La pensée donnée à voir.

Christian Jacob (dir.), Lieux de savoir II. Les mains de l’intellect, 2011.

Le tome I de Lieux de savoirs, espaces et communautés, a été recensé pour EspacesTemps.net par Nicolas Adell, sous le titre « Une volonté de savoirs ».

Image1La parution du deuxième volume des Lieux de savoir, intitulé Les mains de l’intellect, offre l’opportunité de mieux saisir l’allure générale du projet scientifique ainsi que la singularité de l’entreprise initiée par Christian Jacob depuis le milieu des années 2000. Par rapport au premier volume, paru en 2007, qui portait sur les Espaces et communautés, des continuités mais également des inflexions sont repérables et permettent de cerner avec plus de précision le programme d’une « anthropologie historique des pratiques savantes » qui en est ici à son mitan, deux autres volumes étant prévus.

Dans l’ordre des continuités, il faut situer l’économie générale, la recette et l’ambition que l’on retrouve dans ce deuxième volet.
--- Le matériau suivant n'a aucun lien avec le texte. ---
(* ===== verification/StdString.v ===== *)
(** * The C++ string library as the sources use it

    [std::string] is a [list ascii] ([str]).  This file models the library
    calls of processing.cpp and receive_request.cpp: [find] of a character
    or of a substring, [find_first_not_of] / [find_last_not_of], [substr],
    [::tolower] over [std::transform], [isspace], and the sequence of lines a
    [while (std::getline(stream, line))] loop reads from an
    [std::istringstream], with the [line.back() == '\r'] stripping that
    follows every such [getline] in the sources.  [npos] is [None]. *)

From S2P Require Import Prelude.

(** ** Characters *)

Definition CR : ascii := "013"%char.
Definition LF : ascii := "010"%char.
Definition SP : ascii := " "%char.
Definition TAB : ascii := "009"%char.

(** [std::endl]: a newline (and a flush, which has no visible effect here). *)
Definition endl : str := [LF].

(** [isspace] of [<cctype>] in the "C" locale: space, \t, \n, \v, \f, \r. *)
Definition c_isspace (c : ascii) : bool :=
  match c with
  | "009" | "010" | "011" | "012" | "013" | " " => true
  | _ => false
  end%char.

(** [::tolower] in the "C" locale: only 'A'..'Z' change. *)
Definition c_tolower (c : ascii) : ascii :=
  let n := N_of_ascii c in
  if (65 <=? n)%N && (n <=? 90)%N then ascii_of_N (n + 32) else c.

(** [std::transform(s.begin(), s.end(), s.begin(), ::tolower)]. *)
Definition lower (s : str) : str := map c_tolower s.

(** ** Searching *)

(** [s.find(c)]. *)
Fixpoint find_char (c : ascii) (s : str) : option nat :=
  match s with
  | [] => None
  | x :: s' => if decide (x = c) then Some 0 else S <$> find_char c s'
  end.

(** [s.find(pat)]: the first position where [pat] occurs. *)
Fixpoint find_sub (pat s : str) : option nat :=
  if bool_decide (pat `prefix_of` s) then Some 0
  else match s with
       | [] => None
       | _ :: s' => S <$> find_sub pat s'
       end.

(** [pat] occurs in [s]. *)
Definition occurs (pat s : str) : Prop := ∃ a b, s = a ++ pat ++ b.

(** [s.find_first_not_of(set)]. *)
Fixpoint find_first_not_of (set s : str) : option nat :=
  match s with
  | [] => None
  | c :: s' => if bool_decide (c ∈ set) then S <$> find_first_not_of set s' else Some 0
  end.

(** [s.find_last_not_of(set)]. *)
Fixpoint find_last_not_of (set s : str) : option nat :=
  match s with
  | [] => None
  | c :: s' =>
      match find_last_not_of set s' with
      | Some i => Some (S i)
      | None => if bool_decide (c ∈ set) then None else Some 0
      end
  end.

(** [s.substr(pos, len)]; the sources only call it with [pos <= s.size()],
    where it does not throw. *)
Definition substr (pos len : nat) (s : str) : str := take len (drop pos s).

(** ** Lines *)

(** The lines a [while (std::getline(stream, line))] loop reads from an
    [istringstream] over [s]: the text is cut at every '\n'; a last piece
    that is empty is not a line (getline fails at end of input when it
    extracts nothing). *)
Fixpoint getlines (s : str) : list str :=
  match s with
  | [] => []
  | c :: s' =>
      if decide (c = LF) then [] :: getlines s'
      else match getlines s' with
           | [] => [[c]]
           | l :: ls => (c :: l) :: ls
           end
  end.

(** [if (!line.empty() && line.back() == '\r') line.pop_back();] *)
Definition strip_cr (line : str) : str :=
  match last line with
  | Some c => if decide (c = CR) then removelast line else line
  | None => line
  end.

(** A character of a line: neither CR nor LF. *)
Definition line_char (c : ascii) : Prop := c ≠ CR ∧ c ≠ LF.

(** ** Lemmas *)

Lemma lower_app (s t : str) : lower (s ++ t) = lower s ++ lower t.
Proof. apply map_app. Qed.

Lemma c_tolower_idem (c : ascii) : c_tolower (c_tolower c) = c_tolower c.
Proof. by destruct c as [[] [] [] [] [] [] [] []]. Qed.

Lemma lower_idem (s : str) : lower (lower s) = lower s.
Proof.
  unfold lower. rewrite map_map. apply map_ext. apply c_tolower_idem.
Qed.

Lemma length_lower (s : str) : length (lower s) = length s.
Proof. apply length_map. Qed.

Lemma find_char_app (c : ascii) (a b : str) :
  c ∉ a → find_char c (a ++ c :: b) = Some (length a).
Proof.
  induction a as [|x a IH]; intros Hn; simpl; [by rewrite decide_True|].
  rewrite decide_False by set_solver. rewrite IH by set_solver. done.
Qed.

Lemma find_char_None (c : ascii) (s : str) : c ∉ s → find_char c s = None.
Proof.
  induction s as [|x s IH]; intros Hn; simpl; [done|].
  rewrite decide_False by set_solver. rewrite IH by set_solver. done.
Qed.

(** [find_char] returns the position of the first occurrence. *)
Lemma find_char_Some (c : ascii) (s : str) (i : nat) :
  find_char c s = Some i → ∃ a b, s = a ++ c :: b ∧ length a = i ∧ c ∉ a.
Proof.
  revert i. induction s as [|x s IH]; intros i H; simpl in H; [done|].
  case_decide; simplify_eq.
  - exists [], s. split_and!; [done|done|set_solver].
  - destruct (find_char c s) as [j|] eqn:E; simplify_eq/=.
    destruct (IH j eq_refl) as (a & b & -> & <- & Ha).
    exists (x :: a), b. split_and!; [done|done|set_solver].
Qed.

Lemma find_char_None_inv (c : ascii) (s : str) : find_char c s = None → c ∉ s.
Proof.
  induction s as [|x s IH]; simpl; [set_solver|].
  case_decide; [done|]. destruct (find_char c s); [done|]. set_solver.
Qed.

Lemma find_sub_occurs (pat s : str) : is_Some (find_sub pat s) ↔ occurs pat s.
Proof.
  induction s as [|x s IH]; simpl.
  - case_bool_decide as H.
    + split; [|done]. intros _. destruct H as [b Hb]. exists [], b. done.
    + split; [by intros []|]. intros ([|] & b & Hb); [|done].
      destruct H. exists b. done.
  - case_bool_decide as H.
    + split; [|done]. intros _. destruct H as [b Hb]. by exists [], b.
    + rewrite fmap_is_Some, IH. split.
      * intros (a & b & ->). by exists (x :: a), b.
      * intros ([|y a] & b & Hs). { destruct H. rewrite Hs. by exists b. }
        simplify_eq/=. by exists a, b.
Qed.

Lemma getlines_line (l r : str) :
  LF ∉ l → getlines (l ++ LF :: r) = l :: getlines r.
Proof.
  induction l as [|c l IH]; intros Hn; simpl; [reflexivity|].
  rewrite decide_False by set_solver. rewrite IH by set_solver. done.
Qed.

Lemma getlines_last (l : str) : LF ∉ l → l ≠ [] → getlines l = [l].
Proof.
  induction l as [|c [|c' l] IH]; intros Hn Hne; [done| |].
  - simpl. by rewrite decide_False by set_solver.
  - change (getlines (c :: c' :: l)) with
      (if decide (c = LF) then [] :: getlines (c' :: l)
       else match getlines (c' :: l) with [] => [[c]] | l0 :: ls => (c :: l0) :: ls end).
    rewrite decide_False by set_solver. rewrite IH by set_solver. done.
Qed.

Lemma strip_cr_snoc (l : str) : strip_cr (l ++ [CR]) = l.
Proof. unfold strip_cr. rewrite last_snoc, decide_True; [|done]. apply removelast_last. Qed.

Lemma strip_cr_id (l : str) : last l ≠ Some CR → strip_cr l = l.
Proof.
  unfold strip_cr. destruct (last l) as [c|]; [|done]. intros Hc.
  rewrite decide_False; congruence.
Qed.

Lemma find_sub_unfold (pat s : str) :
  find_sub pat s =
    if bool_decide (pat `prefix_of` s) then Some 0
    else match s with [] => None | _ :: s' => S <$> find_sub pat s' end.
Proof. by destruct s. Qed.

Lemma find_sub_here (pat s : str) : find_sub pat (pat ++ s) = Some 0.
Proof. rewrite find_sub_unfold, bool_decide_true; [done|]. by exists s. Qed.

(** No occurrence of [c :: p] starts inside a text without [c]. *)
Lemma find_sub_skip (c : ascii) (p l s : str) :
  c ∉ l → find_sub (c :: p) (l ++ s) = (λ i, length l + i)%nat <$> find_sub (c :: p) s.
Proof.
  induction l as [|x l IH]; intros Hl; simpl.
  - by destruct (find_sub (c :: p) s).
  - rewrite bool_decide_false.
    + rewrite IH by set_solver. by destruct (find_sub (c :: p) s).
    + intros [? Hp]. simplify_eq/=. set_solver.
Qed.

Lemma nospace_line_char (c : ascii) : c_isspace c = false → line_char c.
Proof. intros H. split; intros ->; discriminate. Qed.

Lemma line_chars_notin (l : str) : Forall line_char l → CR ∉ l ∧ LF ∉ l.
Proof.
  rewrite Forall_forall. intros H. split; intros Hin; apply H in Hin; by destruct Hin.
Qed.

#[export] Hint Rewrite lower_app lower_idem length_lower strip_cr_snoc : http_rw.
#[export] Hint Resolve find_char_app getlines_line getlines_last nospace_line_char : http.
Celui-ci se divise, comme le précédent, en trois grandes parties thématiques (« Ergonomies », « Inscriptions », « Opérations ») auxquelles s’ajoute une quatrième, de synthèse, qui tente de renouer, par le bais de l’étude de quelques cas particuliers, les fils examinés de façon séparée dans les textes précédents. Les parties sont organisées en sections qui regroupent trois à cinq contributions introduites par un texte de portée générale qui les met en perspective. Rarement simples résumés des textes à venir, ces introductions de section sont souvent des moments importants, parfois de véritables essais. Les introductions de Christian Jacob (notamment « Manipuler les choses, manier les signes », pp. 195-203, et « Cheminements », pp. 738-743), celle de Rafael Mandressi (« Gestes et formes de l’écriture savante », pp. 283-289) ou de Jean-Marc Chatelain (« Raisons d’écrire : pour une pragmatique historique de l’écrit », pp. 377-383) sont exemplaires à ce niveau.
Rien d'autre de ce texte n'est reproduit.